Adjust the flour to make a nice firm dough that comes together. 

Proof dough for 2 hours or until doubles in size. 

Roll out to half inch width and let it proof on the counter covered with plastic for another 10-15 mins then cut in shapes or squares and fry until golden. 

Roll in sugar and serve. 


For the old fashioned sugar coated cake donut I happened upon this interesting recipe by Natasha at Sweet Sugar Bean 

We struggled with the ratio of flour to liquid in this recipe at first, but upon some comments back and forth we sorted out the issue.  I adjusted the flour myself to yield a donut dough and she adjusted the amount on her page after seeing the feedback from myself and another commenter.
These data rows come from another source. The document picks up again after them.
(* ===== verification/ReloadProperties.v ===== *)
(** * What re-reading keeps and what it reaches

    [listeners_serve_whole_material]: no history of starts, signals, wakings and stops leaves a listener
    with anything but a configuration that was built whole. [watcher_follows_the_files]: once the files
    rest, a watched listener serves them, or keeps what it had and says so once. *)
From S2P Require Import Prelude Rust Access Settings Limits Metrics Material Reload.
Local Open Scope Z_scope.

Section ReloadProperties.
Context (pki : Pki) (disk : nat -> Disk) (clock : nat -> Z) (net : Net).

Local Abbreviation refresh := (refresh pki disk clock).
Local Abbreviation step := (step pki disk clock net).
Local Abbreviation run := (run pki disk clock net).
Local Abbreviation fingerprints := (fingerprints pki disk).
Local Abbreviation from := (from disk).

(** ** Whole material *)

(** The configuration was built from the files as they were read from some moment on. *)
Definition whole (now : nat) (r : Reloadable) : Prop :=
  exists t leaf, (t <= now)%nat /\ build pki (from t) (settings r) = Ok (config r, leaf).

Definition all_whole (p : Process) : Prop := forall id r, surfaces p !! id = Some r -> whole (moment p) r.

Lemma whole_later now now' r : (now <= now')%nat -> whole now r -> whole now' r.
Proof. intros H (t & leaf & Ht & Hb). exists t, leaf. split; [lia|done]. Qed.

(** Time goes on, and the surfaces change only as said. *)
Definition moves (f : gmap nat Reloadable -> gmap nat Reloadable) (p p' : Process) : Prop :=
  (moment p <= moment p')%nat /\ surfaces p' = f (surfaces p).

Lemma all_whole_same p p' : moves id p p' -> all_whole p -> all_whole p'.
Proof. intros [Hm Hs] H i r. rewrite Hs. intros Hr. eapply whole_later; [exact Hm|]. by eapply H. Qed.

Lemma all_whole_insert i r p p' : moves <[i := r]> p p' -> whole (moment p') r -> all_whole p -> all_whole p'.
Proof.
  intros [Hm Hs] Hr H j r'. rewrite Hs. destruct (decide (i = j)) as [<-|Hne].
  - rewrite lookup_insert_eq. by intros [= <-].
  - rewrite lookup_insert_ne by done. intros Hj. eapply whole_later; [exact Hm|]. by eapply H.
Qed.
(* ===== verification/Storage.v ===== *)
(** * The record store ([crates/pic-x-core/src/storage.rs], [crates/pic-x-std/src/storage.rs])

    The contract the server and its services write records against, as a class with its laws, and the
    store in memory, which is an instance. [store_answers_the_last_write] is proved against the class:
    it holds of any store that keeps the contract. *)
From S2P Require Import Prelude Rust Errors.
Local Open Scope Z_scope.
Local Open Scope rust_scope.

(** ** The contract *)

(** [Storage]: its methods over the state of a store. A store that answers is one whose [usable] holds;
    what it then holds under a key is [held]. *)
Class RecordStore (S : Type) := {
  store_name : string;
  store_put : string -> list byte -> M S StorageError unit;
  store_get : string -> M S StorageError (option (list byte));
  store_shutdown : M S StorageError unit;
  usable : S -> Prop;
  held : S -> string -> option (list byte) }.

(** What the contract promises: a write replaces the value of its key and no other, a read changes nothing
    and tells what is held. *)
Class RecordStoreLaws (S : Type) `{!RecordStore S} : Prop := {
  put_law s key value : usable s ->
    exists s', store_put key value s = (Ok tt, s') /\ usable s' /\
      forall k, held s' k = if bool_decide (k = key) then Some value else held s k;
  get_law s key : usable s -> store_get key s = (Ok (held s key), s) }.

(** The default of [Storage::shutdown]. *)
Definition default_shutdown {S} : M S StorageError unit := mret tt.

(** ** The store in memory *)

(** The records, and whether a thread panicked while it held the lock. *)
Record MemoryStorage := mkMemory { records : gmap string (list byte); poisoned : bool }.

Definition memory_new : MemoryStorage := mkMemory ∅ false.

(** [MemoryStorage::records]. *)
Definition lock_records : M MemoryStorage StorageError (gmap string (list byte)) := fun s =>
  if poisoned s then (Err (StorageBackend "the in-memory store lock is poisoned"), s) else (Ok (records s), s).

Definition memory_len : M MemoryStorage StorageError Z := let! r := lock_records in mret (Z.of_nat (size r)).
Definition memory_is_empty : M MemoryStorage StorageError bool := let! n := memory_len in mret (n =? 0).

Definition memory_put (key : string) (value : list byte) : M MemoryStorage StorageError unit :=
  let! r := lock_records in mmodify (fun s => mkMemory (<[key := value]> r) (poisoned s)).
Definition memory_get (key : string) : M MemoryStorage StorageError (option (list byte)) :=
  let! r := lock_records in mret (r !! key).
Definition memory_shutdown : M MemoryStorage StorageError unit :=
  let! _ := lock_records in mmodify (fun s => mkMemory ∅ (poisoned s)).

#[export] Instance memory_store : RecordStore MemoryStorage := {|
  store_name := "memory";
  store_put := memory_put;
  store_get := memory_get;
  store_shutdown := memory_shutdown;
  usable := fun s => poisoned s = false;
  held := fun s k => records s !! k |}.

#[export] Instance memory_store_laws : RecordStoreLaws MemoryStorage.
Proof.
  split.
  - intros [r p] key value H. simpl in H. subst p. exists (mkMemory (<[key := value]> r) false). split_and!; [done|done|]. intros k. case_bool_decide as E.
    + subst k. apply lookup_insert_eq.
    + apply lookup_insert_ne. by intros ->.
  - intros s key H. simpl in *. unfold memory_get, mbind_st, lock_records, mret. by rewrite H.
Qed.

(** ** Properties *)

Section Contract.
Context {S : Type} `{!RecordStore S} `{!RecordStoreLaws S}.

Fixpoint put_all (writes : list (string * list byte)) (s : S) : result unit StorageError * S :=
  match writes with
  | [] => (Ok tt, s)
  | (key, value) :: rest =>
    match store_put key value s with
    | (Ok _, s') => put_all rest s'
    | (Err e, s') => (Err e, s')
    end
  end.

(** The last value written under a key. *)
Definition last_written (key : string) (writes : list (string * list byte)) : option (list byte) :=
  last (map snd (List.filter (fun w => bool_decide (fst w = key)) writes)).

(** A store that keeps the contract answers every write, and then reads back the last value written under
    a key, or what it held before when none was; reading does not change it. *)
Theorem store_answers_the_last_write (writes : list (string * list byte)) (s : S) :
  usable s ->
  exists s', put_all writes s = (Ok tt, s') /\
    forall key, store_get key s' = (Ok (match last_written key writes with Some v => Some v | None => held s key end), s').
Proof.
  revert s. induction writes as [|[key value] writes IH]; intros s Hu.
  - exists s. split; [done|]. intros key. by rewrite get_law.
  - destruct (put_law s key value Hu) as (s1 & Hp & Hu1 & Hh). destruct (IH s1 Hu1) as (s' & Ha & Hg). exists s'. cbn [put_all]. rewrite Hp.
    split; [done|]. intros k. rewrite Hg, Hh. f_equal. f_equal. unfold last_written. cbn [List.filter fst].
    destruct (decide (k = key)) as [->|Hne].
    + rewrite !bool_decide_true by done. cbn [map snd]. rewrite last_cons. by destruct (last _).
    + by rewrite !bool_decide_false.
Qed.
End Contract.

(** What a shutdown drops is gone, and a poisoned lock is an error of the backend for every method. *)
Lemma memory_shutdown_drops s : poisoned s = false -> memory_shutdown s = (Ok tt, memory_new).
Proof. destruct s as [r p]. simpl. by intros ->. Qed.

Lemma poisoned_store_fails s key value :
  poisoned s = true ->
  let e := StorageBackend "the in-memory store lock is poisoned" in
  memory_put key value s = (Err e, s) /\ memory_get key s = (Err e, s) /\ memory_len s = (Err e, s) /\ memory_shutdown s = (Err e, s).
Proof.
  intros H. unfold memory_put, memory_get, memory_len, memory_shutdown, mbind_st, lock_records. by rewrite H.
Qed.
I'd say in total I used about 3 cups flour, and then the ratio of liquid was about 1 cup and 2 eggs (being liquid) was on top of that. 
Lots of fresh grated nutmeg and it was fabulous!

If you're looking for 2 old fashioned family style sugar coated donut recipes that are super easy then your search stops here because these two recipes are keepers for sure.

Both recipes can be halved successfully or doubled, I halved my yeast donut recipe and they're on the plate on the far right (A pretty good amount for us I think)  I should have done the same with the cake donut but it's ok, I have an idea for the leftovers!